* Exercise goal
Which lines below fall between the one containing "From stdpp Require" and the one containing "if error_code res =? FFI_PANIC_CAUGHT then"? Repeat them exactly, counting both of those lines, and add nothing else.

* Record set

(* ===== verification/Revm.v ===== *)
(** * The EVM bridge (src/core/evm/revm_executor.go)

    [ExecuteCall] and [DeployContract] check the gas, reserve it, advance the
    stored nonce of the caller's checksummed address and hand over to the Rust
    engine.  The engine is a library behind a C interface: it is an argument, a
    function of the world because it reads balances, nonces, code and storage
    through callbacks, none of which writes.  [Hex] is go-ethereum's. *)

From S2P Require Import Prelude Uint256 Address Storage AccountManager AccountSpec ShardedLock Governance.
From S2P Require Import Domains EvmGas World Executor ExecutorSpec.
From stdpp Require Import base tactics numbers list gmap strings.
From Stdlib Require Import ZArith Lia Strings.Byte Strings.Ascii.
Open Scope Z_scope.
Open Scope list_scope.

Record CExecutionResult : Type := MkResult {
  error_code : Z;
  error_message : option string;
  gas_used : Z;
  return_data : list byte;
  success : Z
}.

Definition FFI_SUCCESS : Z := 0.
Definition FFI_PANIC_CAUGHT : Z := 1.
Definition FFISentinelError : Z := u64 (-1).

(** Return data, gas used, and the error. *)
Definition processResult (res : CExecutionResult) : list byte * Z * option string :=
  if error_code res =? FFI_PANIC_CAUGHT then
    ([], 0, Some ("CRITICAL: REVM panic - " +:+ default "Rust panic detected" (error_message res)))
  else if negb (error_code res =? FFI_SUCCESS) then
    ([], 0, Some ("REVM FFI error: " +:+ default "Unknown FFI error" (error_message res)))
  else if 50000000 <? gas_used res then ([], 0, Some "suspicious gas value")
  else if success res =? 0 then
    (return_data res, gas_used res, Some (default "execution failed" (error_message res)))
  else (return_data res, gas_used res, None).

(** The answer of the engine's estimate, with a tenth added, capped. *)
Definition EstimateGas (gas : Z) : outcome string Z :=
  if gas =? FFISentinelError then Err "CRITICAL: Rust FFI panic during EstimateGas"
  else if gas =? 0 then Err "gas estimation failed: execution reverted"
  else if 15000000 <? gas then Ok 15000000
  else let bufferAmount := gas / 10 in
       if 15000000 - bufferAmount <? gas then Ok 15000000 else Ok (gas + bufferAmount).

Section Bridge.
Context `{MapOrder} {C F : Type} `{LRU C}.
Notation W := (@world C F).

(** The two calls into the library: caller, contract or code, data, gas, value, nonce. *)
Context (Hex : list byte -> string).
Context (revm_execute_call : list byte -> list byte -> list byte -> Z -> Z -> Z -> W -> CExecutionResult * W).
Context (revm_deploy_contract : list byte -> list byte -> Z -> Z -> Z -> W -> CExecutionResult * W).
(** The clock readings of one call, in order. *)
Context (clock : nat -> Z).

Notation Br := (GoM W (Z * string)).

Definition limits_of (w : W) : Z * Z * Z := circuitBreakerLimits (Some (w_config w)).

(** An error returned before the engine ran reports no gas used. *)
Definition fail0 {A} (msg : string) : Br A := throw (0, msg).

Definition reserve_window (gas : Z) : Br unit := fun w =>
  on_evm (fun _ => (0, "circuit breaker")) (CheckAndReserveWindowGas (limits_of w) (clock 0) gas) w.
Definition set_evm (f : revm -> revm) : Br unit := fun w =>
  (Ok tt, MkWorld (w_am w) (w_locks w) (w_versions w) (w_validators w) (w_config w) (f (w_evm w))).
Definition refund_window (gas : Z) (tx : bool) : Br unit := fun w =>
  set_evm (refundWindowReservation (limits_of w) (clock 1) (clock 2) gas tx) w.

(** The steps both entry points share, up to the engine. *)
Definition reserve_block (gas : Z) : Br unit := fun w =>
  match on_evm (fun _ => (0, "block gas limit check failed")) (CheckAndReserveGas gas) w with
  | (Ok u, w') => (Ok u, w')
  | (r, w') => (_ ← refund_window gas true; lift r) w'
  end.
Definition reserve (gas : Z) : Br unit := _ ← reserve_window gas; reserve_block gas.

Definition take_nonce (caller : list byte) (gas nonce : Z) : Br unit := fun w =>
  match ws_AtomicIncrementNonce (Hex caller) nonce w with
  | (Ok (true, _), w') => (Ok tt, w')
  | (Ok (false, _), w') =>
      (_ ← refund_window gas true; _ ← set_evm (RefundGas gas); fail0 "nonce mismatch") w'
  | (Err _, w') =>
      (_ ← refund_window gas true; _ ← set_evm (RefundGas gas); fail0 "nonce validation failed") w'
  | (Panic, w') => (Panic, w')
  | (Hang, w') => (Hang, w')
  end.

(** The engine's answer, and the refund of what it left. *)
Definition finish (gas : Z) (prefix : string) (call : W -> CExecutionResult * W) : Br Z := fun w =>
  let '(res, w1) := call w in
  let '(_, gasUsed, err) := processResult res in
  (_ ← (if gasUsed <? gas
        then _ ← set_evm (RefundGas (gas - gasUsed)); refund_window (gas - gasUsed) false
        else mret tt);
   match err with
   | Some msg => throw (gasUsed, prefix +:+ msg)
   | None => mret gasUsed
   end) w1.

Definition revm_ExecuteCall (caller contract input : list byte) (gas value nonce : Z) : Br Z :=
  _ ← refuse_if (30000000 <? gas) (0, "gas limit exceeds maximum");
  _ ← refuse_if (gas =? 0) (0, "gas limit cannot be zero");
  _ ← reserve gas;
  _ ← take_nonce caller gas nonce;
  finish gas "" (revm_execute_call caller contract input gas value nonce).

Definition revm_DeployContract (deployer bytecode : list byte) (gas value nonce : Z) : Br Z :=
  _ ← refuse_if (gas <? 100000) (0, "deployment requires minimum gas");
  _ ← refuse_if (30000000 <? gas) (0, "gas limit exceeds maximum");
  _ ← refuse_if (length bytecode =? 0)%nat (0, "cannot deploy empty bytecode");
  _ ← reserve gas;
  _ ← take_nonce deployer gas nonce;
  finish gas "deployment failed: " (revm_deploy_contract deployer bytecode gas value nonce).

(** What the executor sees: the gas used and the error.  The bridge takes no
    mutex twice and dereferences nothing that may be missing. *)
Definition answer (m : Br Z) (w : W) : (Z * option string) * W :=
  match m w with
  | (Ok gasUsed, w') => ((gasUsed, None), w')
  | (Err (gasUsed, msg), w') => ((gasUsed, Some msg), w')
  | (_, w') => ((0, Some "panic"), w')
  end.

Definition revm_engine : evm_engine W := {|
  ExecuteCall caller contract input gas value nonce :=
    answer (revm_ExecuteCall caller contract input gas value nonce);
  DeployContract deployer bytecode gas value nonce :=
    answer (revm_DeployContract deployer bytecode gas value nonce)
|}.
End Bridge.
* * *
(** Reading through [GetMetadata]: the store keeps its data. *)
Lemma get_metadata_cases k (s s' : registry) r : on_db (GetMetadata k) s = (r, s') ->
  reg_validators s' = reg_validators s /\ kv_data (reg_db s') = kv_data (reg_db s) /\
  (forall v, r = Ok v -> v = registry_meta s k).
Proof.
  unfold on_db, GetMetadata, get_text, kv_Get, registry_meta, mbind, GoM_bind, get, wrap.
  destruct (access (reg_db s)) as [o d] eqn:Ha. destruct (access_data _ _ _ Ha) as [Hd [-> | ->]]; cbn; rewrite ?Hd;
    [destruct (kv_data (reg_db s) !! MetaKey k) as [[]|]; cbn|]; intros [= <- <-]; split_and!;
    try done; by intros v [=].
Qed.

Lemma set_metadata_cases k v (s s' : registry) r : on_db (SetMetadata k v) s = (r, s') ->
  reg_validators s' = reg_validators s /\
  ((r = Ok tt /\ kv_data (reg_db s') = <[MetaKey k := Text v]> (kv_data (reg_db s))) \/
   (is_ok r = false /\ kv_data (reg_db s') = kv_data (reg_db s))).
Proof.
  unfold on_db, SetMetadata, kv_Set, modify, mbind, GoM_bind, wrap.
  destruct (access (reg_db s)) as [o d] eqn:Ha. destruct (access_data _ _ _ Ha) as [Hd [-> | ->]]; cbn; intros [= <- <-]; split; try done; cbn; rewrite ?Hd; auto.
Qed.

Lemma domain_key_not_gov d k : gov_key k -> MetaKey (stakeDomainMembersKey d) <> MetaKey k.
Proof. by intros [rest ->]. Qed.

* Result of the task
From stdpp Require Import base tactics numbers list gmap strings.
From Stdlib Require Import ZArith Lia Strings.Byte Strings.Ascii.
Open Scope Z_scope.
Open Scope list_scope.

Record CExecutionResult : Type := MkResult {
  error_code : Z;
  error_message : option string;
  gas_used : Z;
  return_data : list byte;
  success : Z
}.

Definition FFI_SUCCESS : Z := 0.
Definition FFI_PANIC_CAUGHT : Z := 1.
Definition FFISentinelError : Z := u64 (-1).

(** Return data, gas used, and the error. *)
Definition processResult (res : CExecutionResult) : list byte * Z * option string :=
  if error_code res =? FFI_PANIC_CAUGHT then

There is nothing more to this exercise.